(** Subtraction at type [int]; overflow is undefined. *)
Definition int_sub (a b : Z) : M Z :=
  let r := a - b in
  if (INT_MIN <=? r) && (r <=? INT_MAX) then ret r else (Undefined, []).

(** ** The rising-segment scan (lines 63-81) *)

Record ScanState : Type := mkScanState {
  upHiPt : Coordinate;
  prevY : float;
  upLowPt : Coordinate;
  iUpHi : Z
}.

(** Body of the [for] loop at index [i]. *)
Definition scan_body (ring : CoordinateSequence) (i : Z) (s : ScanState)
  : M ScanState :=
  py <- getY ring i ;;
  s' <- (if (prevY s <? py)%float && (y (upHiPt s) <=? py)%float
         then
           hi <- getAt ring i ;;
           lo <- getAt ring (uint32 (i - 1)) ;;
           ret (mkScanState hi (prevY s) lo i)
         else ret s) ;;
  ret (mkScanState (upHiPt s') py (upLowPt s') (iUpHi s')).

(** [n] iterations of the loop from index [i] on. *)
Fixpoint scan_loop (ring : CoordinateSequence) (n : nat) (i : Z) (s : ScanState)
  : M ScanState :=
  match n with
  | O => ret s
  | S n' => s' <- scan_body ring i s ;; scan_loop ring n' (uint32 (i + 1)) s'
  end.

(** State in which the loop [for (i = 1; i <= nPts; i++)] starts. *)
Definition scan_init (ring : CoordinateSequence) : M ScanState :=
  upHiPt0 <- getAt ring 0 ;;
  ret (mkScanState upHiPt0 (y upHiPt0) setNull 0).

(** The state after the iterations [i = 1, ..., k]. *)
Definition scan_prefix (ring : CoordinateSequence) (k : nat) : M ScanState :=
  s <- scan_init ring ;; scan_loop ring k 1 s.

Definition scan (ring : CoordinateSequence) (nPts : Z) : M ScanState :=
  scan_prefix ring (Z.to_nat nPts).

(** ** The falling-segment search (lines 92-95) *)

(** The [do ... while] loop, entered with the current value of [iDownLow];
    every iteration takes one unit of [fuel]. *)
Fixpoint downLow_loop (fuel : nat) (ring : CoordinateSequence) (nPts : Z)
  (iUpHi0 : Z) (upHi : Coordinate) (iDownLow : Z) : M Z :=
  match fuel with
  | O => (OutOfFuel, [])
  | S fuel' =>
      let iDownLow' := uint32 (iDownLow + 1) mod nPts in
      if negb (iDownLow' =? iUpHi0) then
        py <- getY ring iDownLow' ;;
        if (py =? y upHi)%float
        then downLow_loop fuel' ring nPts iUpHi0 upHi iDownLow'
        else ret iDownLow'
      else ret iDownLow'
  end.

(** ** Orientation *)

Module Orientation.

(** Modelled from the spec: the enumeration of [geos/algorithm/Orientation.h]
    is not part of the sources; the orientation index is -1, 0 or +1. *)
Definition CLOCKWISE : Z := -1.
Definition COLLINEAR : Z := 0.
Definition COUNTERCLOCKWISE : Z := 1.

Section WithOrientationIndex.

(** [CGAlgorithmsDD::orientationIndex], the extended-precision
    collaborator: a side-effect-free function of three points. *)
Variable orientationIndex : Coordinate -> Coordinate -> Coordinate -> Z.

(** [Orientation::index]; the call is recorded. *)
Definition index (p1 p2 q : Coordinate) : M Z :=
  (Val (orientationIndex p1 p2 q), [(p1, p2, q)]).

(** [Orientation::isCCW], with a budget of [fuel] iterations for the
    [do ... while] loop. *)
Definition isCCW_fuel (fuel : nat) (ring : CoordinateSequence) : M bool :=
  (* # of points without closing endpoint *)
  inPts <- int_sub (static_cast_int (size ring)) 1 ;;
  (* sanity check *)
  if inPts <? 3 then
    throw (IllegalArgumentException
      "Ring has fewer than 4 points, so orientation cannot be determined")
  else
    let nPts := uint32 inPts in
    s <- scan ring nPts ;;
    (* Check if ring is flat and return default value if so *)
    if iUpHi s =? 0 then ret false
    else
      iDownLow <- downLow_loop fuel ring nPts (iUpHi s) (upHiPt s) (iUpHi s) ;;
      downLowPt <- getAt ring iDownLow ;;
      let iDownHi :=
        if 0 <? iDownLow then uint32 (iDownLow - 1) else uint32 (nPts - 1) in
      downHiPt <- getAt ring iDownHi ;;
      if equals2D (upHiPt s) downHiPt then
        (* pointed cap; check for the configuration A-B-A *)
        if equals2D (upLowPt s) (upHiPt s)
           || equals2D downLowPt (upHiPt s)
           || equals2D (upLowPt s) downLowPt
        then ret false
        else
          orientation <- index (upLowPt s) (upHiPt s) downLowPt ;;
          ret (orientation =? COUNTERCLOCKWISE)
      else
        (* flat cap: direction of flat top determines orientation *)
        let delX := (x downHiPt - x (upHiPt s))%float in
        ret (delX <? 0)%float.

(** The [do ... while] loop leaves within one turn around the ring (see
    [downLow_search_terminates] below), so the point count is budget
    enough. *)
Definition isCCW (ring : CoordinateSequence) : M bool :=
  isCCW_fuel (List.length ring) ring.

End WithOrientationIndex.

End Orientation.
Import Orientation.

Module CGAlgorithmsDD.

(** The finite number [f] scaled by [2^1074], an integer. *)
Definition scaled (f : float) : option Z :=
  match Prim2SF f with
  | S754_zero _ => Some 0
  | S754_finite s m e =>
      Some ((if s then -1 else 1) * Z.pos m * 2 ^ (e + 1074))
  | S754_infinity _ | S754_nan => None
  end.

(** Modelled from the spec: [CGAlgorithmsDD::orientationIndex] is not part of
    the sources.  The sign of the cross product (p2 - p1) x (q - p1), here
    computed without rounding from the binary expansions of the ordinates;
    0 when an ordinate is not finite.  The statements below hold for any
    collaborator; this one serves in the examples. *)
Definition orientationIndex (p1 p2 q : Coordinate) : Z :=
  match scaled (x p1), scaled (y p1), scaled (x p2), scaled (y p2),
        scaled (x q), scaled (y q) with
  | Some x1, Some y1, Some x2, Some y2, Some qx, Some qy =>
      Z.sgn ((x2 - x1) * (qy - y1) - (y2 - y1) * (qx - x1))
  | _, _, _, _, _, _ => 0
  end.

End CGAlgorithmsDD.

(** ** Vocabulary of the statements *)

(** A point with the given ordinates and no elevation. *)
Definition pt (a b : float) : Coordinate := mkCoordinate a b DoubleNotANumber.

(** The ring's point count is representable at type [int], so that the
    conversion of line 48 keeps its value. *)
Definition fits_int (ring : CoordinateSequence) : Prop := size ring <= INT_MAX.

(** The four points the landmark search hands to the cap classification. *)
Record Landmarks : Type := mkLandmarks {
  lm_upLowPt : Coordinate;
  lm_upHiPt : Coordinate;
  lm_downLowPt : Coordinate;
  lm_downHiPt : Coordinate
}.

(** Line 98: the index before [iDownLow] around the ring. *)
Definition iDownHi_of (nPts iDownLow : Z) : Z :=
  if 0 <? iDownLow then iDownLow - 1 else nPts - 1.

(** The landmark search of lines 63-99 on its own; [None] for a flat ring
    (and when a step does not complete). *)
Definition landmark_search (ring : CoordinateSequence) : option Landmarks :=
  let nPts := size ring - 1 in
  match scan ring nPts with
  | (Val s, _) =>
      if iUpHi s =? 0 then None
      else
        match downLow_loop (List.length ring) ring nPts
                (iUpHi s) (upHiPt s) (iUpHi s) with
        | (Val iDownLow, _) =>
            match at_index ring iDownLow,
                  at_index ring (iDownHi_of nPts iDownLow) with
            | Some downLowPt, Some downHiPt =>
                Some (mkLandmarks (upLowPt s) (upHiPt s) downLowPt downHiPt)
            | _, _ => None
            end
        | _ => None
        end
  | _ => None
  end.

================

Work to complete — Repeat, exactly and only, the lines from the beginning of the material through the line that contains "py <- getY ring i ;;".

Solution for this task —
(** Subtraction at type [int]; overflow is undefined. *)
Definition int_sub (a b : Z) : M Z :=
  let r := a - b in
  if (INT_MIN <=? r) && (r <=? INT_MAX) then ret r else (Undefined, []).

(** ** The rising-segment scan (lines 63-81) *)

Record ScanState : Type := mkScanState {
  upHiPt : Coordinate;
  prevY : float;
  upLowPt : Coordinate;
  iUpHi : Z
}.

(** Body of the [for] loop at index [i]. *)
Definition scan_body (ring : CoordinateSequence) (i : Z) (s : ScanState)
  : M ScanState :=
  py <- getY ring i ;;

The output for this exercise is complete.